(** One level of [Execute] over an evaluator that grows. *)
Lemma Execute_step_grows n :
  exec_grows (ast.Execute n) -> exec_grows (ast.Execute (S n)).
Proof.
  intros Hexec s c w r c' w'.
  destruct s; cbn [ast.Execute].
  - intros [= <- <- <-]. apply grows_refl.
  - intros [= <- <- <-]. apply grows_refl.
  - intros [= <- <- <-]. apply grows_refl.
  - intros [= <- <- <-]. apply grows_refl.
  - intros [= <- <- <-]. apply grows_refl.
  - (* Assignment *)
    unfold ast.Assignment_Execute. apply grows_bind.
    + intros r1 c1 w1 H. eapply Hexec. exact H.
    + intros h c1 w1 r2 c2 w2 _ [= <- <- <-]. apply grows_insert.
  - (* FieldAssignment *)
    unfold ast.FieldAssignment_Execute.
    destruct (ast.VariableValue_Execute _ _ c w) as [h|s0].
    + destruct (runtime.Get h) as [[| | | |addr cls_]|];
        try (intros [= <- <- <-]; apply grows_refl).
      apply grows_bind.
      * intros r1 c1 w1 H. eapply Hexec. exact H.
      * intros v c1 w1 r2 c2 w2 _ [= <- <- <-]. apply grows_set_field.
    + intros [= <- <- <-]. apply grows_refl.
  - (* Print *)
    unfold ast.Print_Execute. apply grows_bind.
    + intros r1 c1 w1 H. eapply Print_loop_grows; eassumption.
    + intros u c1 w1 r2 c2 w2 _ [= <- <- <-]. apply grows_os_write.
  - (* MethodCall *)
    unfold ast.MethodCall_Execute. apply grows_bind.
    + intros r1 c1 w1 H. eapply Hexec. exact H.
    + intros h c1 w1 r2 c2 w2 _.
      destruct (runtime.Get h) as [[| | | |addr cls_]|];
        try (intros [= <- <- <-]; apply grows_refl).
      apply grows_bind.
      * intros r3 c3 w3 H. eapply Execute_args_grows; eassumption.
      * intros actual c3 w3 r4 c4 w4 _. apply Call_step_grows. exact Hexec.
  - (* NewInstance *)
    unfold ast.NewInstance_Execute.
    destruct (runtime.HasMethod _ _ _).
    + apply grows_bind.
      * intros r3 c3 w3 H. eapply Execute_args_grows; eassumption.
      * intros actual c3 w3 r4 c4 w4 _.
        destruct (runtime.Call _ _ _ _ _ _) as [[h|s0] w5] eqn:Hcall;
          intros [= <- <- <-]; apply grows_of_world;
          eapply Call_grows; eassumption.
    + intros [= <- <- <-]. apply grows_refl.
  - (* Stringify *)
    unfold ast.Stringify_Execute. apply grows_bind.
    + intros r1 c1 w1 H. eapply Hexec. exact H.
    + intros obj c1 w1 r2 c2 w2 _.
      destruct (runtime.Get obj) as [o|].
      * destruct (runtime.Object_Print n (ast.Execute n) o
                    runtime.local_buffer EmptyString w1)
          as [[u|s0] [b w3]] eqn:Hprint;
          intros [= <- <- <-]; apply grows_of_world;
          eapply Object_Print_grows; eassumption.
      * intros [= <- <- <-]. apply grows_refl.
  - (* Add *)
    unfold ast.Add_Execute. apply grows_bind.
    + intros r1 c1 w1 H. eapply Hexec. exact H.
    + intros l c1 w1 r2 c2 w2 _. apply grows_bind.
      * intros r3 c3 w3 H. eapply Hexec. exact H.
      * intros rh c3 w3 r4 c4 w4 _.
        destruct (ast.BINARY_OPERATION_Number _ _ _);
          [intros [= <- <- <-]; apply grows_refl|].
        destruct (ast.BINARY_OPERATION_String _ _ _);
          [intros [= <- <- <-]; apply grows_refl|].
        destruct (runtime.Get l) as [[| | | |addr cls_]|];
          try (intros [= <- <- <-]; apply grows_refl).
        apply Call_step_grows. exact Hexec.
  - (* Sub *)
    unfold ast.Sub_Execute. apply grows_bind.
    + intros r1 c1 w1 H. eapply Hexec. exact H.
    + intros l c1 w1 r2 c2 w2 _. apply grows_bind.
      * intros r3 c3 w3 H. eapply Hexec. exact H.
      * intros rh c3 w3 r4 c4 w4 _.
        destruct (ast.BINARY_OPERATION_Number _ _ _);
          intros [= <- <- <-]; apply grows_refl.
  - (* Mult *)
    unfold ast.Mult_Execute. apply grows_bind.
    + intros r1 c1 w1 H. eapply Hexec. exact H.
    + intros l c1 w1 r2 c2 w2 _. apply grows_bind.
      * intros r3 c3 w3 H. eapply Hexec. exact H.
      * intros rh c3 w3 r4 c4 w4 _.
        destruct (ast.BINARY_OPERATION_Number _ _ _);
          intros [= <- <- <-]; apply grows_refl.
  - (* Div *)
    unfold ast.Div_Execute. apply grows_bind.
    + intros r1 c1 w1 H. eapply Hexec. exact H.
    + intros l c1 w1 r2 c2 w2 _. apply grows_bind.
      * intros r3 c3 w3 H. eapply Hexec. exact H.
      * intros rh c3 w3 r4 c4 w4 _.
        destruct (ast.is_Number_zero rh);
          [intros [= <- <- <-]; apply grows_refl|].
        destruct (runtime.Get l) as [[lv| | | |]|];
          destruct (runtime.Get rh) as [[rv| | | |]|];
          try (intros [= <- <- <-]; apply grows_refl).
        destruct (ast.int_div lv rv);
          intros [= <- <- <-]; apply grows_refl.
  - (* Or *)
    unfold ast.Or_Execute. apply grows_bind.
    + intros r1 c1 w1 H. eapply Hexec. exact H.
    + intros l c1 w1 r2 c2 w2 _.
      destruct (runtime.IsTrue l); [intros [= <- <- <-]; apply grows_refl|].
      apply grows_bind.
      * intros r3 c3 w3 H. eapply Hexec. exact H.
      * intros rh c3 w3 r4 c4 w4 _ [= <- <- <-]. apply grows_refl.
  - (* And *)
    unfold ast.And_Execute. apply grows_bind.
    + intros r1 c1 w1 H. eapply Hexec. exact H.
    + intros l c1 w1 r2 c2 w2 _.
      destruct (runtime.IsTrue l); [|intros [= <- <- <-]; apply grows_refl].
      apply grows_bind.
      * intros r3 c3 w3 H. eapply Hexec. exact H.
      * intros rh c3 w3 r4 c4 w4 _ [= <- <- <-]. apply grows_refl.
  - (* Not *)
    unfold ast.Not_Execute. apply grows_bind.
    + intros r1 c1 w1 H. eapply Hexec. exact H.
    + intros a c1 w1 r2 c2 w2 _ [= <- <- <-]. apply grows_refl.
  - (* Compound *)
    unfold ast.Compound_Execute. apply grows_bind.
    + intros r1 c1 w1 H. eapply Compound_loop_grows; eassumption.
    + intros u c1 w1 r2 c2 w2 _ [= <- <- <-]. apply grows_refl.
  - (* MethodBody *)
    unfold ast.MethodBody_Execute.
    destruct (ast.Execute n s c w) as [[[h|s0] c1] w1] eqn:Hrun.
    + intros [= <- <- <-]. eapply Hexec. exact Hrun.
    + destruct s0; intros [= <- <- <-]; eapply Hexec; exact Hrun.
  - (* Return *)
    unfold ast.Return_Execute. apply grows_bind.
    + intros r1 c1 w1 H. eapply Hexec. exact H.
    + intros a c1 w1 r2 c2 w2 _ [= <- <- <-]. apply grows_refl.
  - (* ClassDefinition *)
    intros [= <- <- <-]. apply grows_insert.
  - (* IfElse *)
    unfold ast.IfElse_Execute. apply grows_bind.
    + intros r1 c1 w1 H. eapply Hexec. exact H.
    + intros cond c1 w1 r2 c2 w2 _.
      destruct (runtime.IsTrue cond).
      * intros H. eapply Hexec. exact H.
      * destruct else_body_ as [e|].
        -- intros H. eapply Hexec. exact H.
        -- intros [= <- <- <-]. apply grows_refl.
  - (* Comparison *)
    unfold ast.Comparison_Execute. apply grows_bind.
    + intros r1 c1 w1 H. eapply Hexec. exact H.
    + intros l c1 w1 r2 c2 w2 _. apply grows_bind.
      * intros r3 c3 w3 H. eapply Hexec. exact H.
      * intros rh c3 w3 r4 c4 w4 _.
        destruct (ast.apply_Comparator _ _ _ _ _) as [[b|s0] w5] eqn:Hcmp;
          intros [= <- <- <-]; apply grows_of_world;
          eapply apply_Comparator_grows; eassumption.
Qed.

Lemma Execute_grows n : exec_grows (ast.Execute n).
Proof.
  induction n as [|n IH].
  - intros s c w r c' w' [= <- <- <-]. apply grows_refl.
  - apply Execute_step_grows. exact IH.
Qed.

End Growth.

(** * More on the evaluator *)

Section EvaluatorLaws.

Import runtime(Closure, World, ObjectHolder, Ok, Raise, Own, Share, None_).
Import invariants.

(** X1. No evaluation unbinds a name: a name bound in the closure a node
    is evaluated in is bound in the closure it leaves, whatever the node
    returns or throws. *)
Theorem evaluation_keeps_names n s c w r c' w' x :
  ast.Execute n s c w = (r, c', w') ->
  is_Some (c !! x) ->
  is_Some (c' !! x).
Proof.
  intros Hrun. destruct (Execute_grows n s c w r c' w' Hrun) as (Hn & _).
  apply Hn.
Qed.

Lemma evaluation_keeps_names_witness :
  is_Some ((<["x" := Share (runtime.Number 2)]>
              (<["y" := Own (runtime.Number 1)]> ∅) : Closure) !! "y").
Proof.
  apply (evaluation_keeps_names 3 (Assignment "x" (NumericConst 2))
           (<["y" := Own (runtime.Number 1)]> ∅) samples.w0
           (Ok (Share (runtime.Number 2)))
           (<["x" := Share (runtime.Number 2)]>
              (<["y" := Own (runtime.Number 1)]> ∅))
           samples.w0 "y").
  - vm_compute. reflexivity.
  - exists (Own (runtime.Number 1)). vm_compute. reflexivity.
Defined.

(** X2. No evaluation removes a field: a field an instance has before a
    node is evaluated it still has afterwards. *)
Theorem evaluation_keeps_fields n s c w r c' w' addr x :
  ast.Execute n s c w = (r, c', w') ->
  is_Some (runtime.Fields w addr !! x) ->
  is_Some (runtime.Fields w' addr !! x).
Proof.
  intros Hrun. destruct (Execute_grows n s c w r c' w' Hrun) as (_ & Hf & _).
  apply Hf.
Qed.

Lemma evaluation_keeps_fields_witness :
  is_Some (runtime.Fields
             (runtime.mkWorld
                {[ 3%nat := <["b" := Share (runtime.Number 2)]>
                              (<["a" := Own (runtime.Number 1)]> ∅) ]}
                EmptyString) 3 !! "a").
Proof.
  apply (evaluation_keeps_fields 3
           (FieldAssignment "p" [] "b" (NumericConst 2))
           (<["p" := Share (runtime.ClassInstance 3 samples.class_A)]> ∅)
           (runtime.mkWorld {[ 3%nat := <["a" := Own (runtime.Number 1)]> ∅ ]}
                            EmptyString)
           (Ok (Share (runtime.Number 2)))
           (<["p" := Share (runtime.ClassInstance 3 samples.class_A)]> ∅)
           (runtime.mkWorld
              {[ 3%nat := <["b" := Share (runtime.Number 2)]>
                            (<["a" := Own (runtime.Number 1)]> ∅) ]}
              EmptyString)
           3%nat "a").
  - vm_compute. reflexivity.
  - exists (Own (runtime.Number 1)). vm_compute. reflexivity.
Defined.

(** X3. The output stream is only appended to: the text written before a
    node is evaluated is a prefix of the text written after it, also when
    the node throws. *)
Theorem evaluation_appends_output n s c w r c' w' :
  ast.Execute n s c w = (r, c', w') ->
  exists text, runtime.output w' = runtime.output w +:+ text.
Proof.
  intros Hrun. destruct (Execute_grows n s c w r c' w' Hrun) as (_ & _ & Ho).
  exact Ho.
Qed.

**WORK ITEM**
Once you find the line containing "destruct (ast.VariableValue_Execute _", stop: reproduce exactly that line and every line of the data before it, and nothing else.

**WRITTEN RESPONSE**
(** One level of [Execute] over an evaluator that grows. *)
Lemma Execute_step_grows n :
  exec_grows (ast.Execute n) -> exec_grows (ast.Execute (S n)).
Proof.
  intros Hexec s c w r c' w'.
  destruct s; cbn [ast.Execute].
  - intros [= <- <- <-]. apply grows_refl.
  - intros [= <- <- <-]. apply grows_refl.
  - intros [= <- <- <-]. apply grows_refl.
  - intros [= <- <- <-]. apply grows_refl.
  - intros [= <- <- <-]. apply grows_refl.
  - (* Assignment *)
    unfold ast.Assignment_Execute. apply grows_bind.
    + intros r1 c1 w1 H. eapply Hexec. exact H.
    + intros h c1 w1 r2 c2 w2 _ [= <- <- <-]. apply grows_insert.
  - (* FieldAssignment *)
    unfold ast.FieldAssignment_Execute.
    destruct (ast.VariableValue_Execute _ _ c w) as [h|s0].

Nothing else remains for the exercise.